**WORK ITEM:**
Go line by line through the entries below and copy those containing the string "adjustments".

**Collection entries:**
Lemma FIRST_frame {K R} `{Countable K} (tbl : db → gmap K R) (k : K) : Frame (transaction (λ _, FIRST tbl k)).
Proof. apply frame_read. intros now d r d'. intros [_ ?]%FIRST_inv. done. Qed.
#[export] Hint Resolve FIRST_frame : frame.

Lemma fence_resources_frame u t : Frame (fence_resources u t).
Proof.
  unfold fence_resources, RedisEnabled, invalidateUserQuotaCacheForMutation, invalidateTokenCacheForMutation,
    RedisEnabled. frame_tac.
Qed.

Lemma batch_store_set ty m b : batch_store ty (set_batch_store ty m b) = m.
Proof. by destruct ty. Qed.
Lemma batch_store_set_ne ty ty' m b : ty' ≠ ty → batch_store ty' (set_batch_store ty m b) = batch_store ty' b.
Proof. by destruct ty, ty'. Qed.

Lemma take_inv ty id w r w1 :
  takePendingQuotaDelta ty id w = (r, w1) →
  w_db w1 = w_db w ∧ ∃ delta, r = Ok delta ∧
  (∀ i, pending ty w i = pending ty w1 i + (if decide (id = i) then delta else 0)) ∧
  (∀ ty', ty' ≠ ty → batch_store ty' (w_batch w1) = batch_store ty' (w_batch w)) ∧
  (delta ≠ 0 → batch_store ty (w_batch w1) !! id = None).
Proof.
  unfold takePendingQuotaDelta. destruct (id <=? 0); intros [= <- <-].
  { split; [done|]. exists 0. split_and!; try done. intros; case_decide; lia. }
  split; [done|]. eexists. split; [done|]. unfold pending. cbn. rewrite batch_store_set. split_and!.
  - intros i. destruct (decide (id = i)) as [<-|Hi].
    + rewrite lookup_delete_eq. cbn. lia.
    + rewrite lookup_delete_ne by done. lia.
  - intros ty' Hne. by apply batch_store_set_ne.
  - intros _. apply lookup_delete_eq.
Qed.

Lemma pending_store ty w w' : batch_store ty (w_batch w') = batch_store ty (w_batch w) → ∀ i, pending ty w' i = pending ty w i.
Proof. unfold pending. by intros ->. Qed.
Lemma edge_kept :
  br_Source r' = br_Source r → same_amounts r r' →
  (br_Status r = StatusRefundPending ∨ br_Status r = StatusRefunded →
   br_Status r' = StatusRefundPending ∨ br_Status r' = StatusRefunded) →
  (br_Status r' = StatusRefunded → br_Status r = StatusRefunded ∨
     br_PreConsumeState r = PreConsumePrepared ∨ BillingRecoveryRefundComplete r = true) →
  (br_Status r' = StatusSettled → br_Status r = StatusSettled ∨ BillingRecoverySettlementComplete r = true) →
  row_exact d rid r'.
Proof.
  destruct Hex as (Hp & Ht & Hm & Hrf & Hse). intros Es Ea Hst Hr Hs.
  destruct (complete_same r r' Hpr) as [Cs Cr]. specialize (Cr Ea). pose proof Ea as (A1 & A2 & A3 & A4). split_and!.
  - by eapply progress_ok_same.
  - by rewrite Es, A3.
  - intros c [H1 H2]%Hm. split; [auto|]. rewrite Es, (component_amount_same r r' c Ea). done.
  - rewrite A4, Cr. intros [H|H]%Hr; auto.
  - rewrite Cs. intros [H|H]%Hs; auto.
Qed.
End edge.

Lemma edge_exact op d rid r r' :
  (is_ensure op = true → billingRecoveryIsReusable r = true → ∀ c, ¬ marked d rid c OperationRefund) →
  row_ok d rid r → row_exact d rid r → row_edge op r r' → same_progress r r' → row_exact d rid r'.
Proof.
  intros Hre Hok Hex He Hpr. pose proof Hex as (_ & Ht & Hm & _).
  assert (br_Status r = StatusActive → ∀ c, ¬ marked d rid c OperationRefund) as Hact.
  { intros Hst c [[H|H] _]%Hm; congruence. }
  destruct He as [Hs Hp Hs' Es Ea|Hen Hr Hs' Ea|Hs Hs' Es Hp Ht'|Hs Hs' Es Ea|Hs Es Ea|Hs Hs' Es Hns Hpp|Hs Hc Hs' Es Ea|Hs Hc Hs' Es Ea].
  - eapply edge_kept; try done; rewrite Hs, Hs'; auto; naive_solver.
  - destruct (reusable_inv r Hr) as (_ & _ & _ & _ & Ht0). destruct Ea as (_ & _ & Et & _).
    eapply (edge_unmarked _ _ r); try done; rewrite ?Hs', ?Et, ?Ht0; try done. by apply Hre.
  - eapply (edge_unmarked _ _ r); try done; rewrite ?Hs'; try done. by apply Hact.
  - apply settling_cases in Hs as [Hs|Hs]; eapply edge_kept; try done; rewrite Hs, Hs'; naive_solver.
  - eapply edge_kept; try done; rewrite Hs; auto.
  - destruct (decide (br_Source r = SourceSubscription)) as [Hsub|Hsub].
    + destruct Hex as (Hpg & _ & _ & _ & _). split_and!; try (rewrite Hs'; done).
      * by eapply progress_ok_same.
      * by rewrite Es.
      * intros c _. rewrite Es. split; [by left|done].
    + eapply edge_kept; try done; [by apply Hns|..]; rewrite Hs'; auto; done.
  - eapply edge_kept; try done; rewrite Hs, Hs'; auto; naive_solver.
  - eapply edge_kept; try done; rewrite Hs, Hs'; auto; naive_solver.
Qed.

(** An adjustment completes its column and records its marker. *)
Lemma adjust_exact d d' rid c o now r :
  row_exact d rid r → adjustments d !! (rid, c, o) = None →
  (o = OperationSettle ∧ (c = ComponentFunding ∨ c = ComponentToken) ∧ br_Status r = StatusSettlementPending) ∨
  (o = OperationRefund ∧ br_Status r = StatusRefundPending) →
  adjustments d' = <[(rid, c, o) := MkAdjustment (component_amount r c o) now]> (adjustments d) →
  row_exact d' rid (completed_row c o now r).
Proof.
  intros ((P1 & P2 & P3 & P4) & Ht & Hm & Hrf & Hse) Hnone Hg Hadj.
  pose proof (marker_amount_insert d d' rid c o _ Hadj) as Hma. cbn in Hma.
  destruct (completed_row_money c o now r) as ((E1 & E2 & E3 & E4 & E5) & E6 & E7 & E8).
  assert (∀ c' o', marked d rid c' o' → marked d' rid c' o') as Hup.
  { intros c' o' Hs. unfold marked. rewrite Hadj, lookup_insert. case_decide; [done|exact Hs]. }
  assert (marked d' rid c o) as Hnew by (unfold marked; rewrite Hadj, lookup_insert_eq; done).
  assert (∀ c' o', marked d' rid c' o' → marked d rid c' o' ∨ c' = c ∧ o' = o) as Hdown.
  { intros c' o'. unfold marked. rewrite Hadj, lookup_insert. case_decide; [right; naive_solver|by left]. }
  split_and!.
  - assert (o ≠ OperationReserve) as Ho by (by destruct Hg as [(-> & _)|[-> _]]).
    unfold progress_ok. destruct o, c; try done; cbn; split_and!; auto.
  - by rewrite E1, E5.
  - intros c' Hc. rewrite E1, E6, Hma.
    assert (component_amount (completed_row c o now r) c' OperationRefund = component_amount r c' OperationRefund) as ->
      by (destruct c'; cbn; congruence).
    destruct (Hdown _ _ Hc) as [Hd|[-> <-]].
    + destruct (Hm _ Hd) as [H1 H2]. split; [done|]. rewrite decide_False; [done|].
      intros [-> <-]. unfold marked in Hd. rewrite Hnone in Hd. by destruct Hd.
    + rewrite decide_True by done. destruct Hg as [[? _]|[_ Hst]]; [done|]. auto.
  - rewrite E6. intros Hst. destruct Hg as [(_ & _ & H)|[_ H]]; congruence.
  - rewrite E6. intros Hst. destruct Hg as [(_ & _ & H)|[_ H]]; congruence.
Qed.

**EXERCISE RESULT:**
  row_exact d rid r → adjustments d !! (rid, c, o) = None →
  adjustments d' = <[(rid, c, o) := MkAdjustment (component_amount r c o) now]> (adjustments d) →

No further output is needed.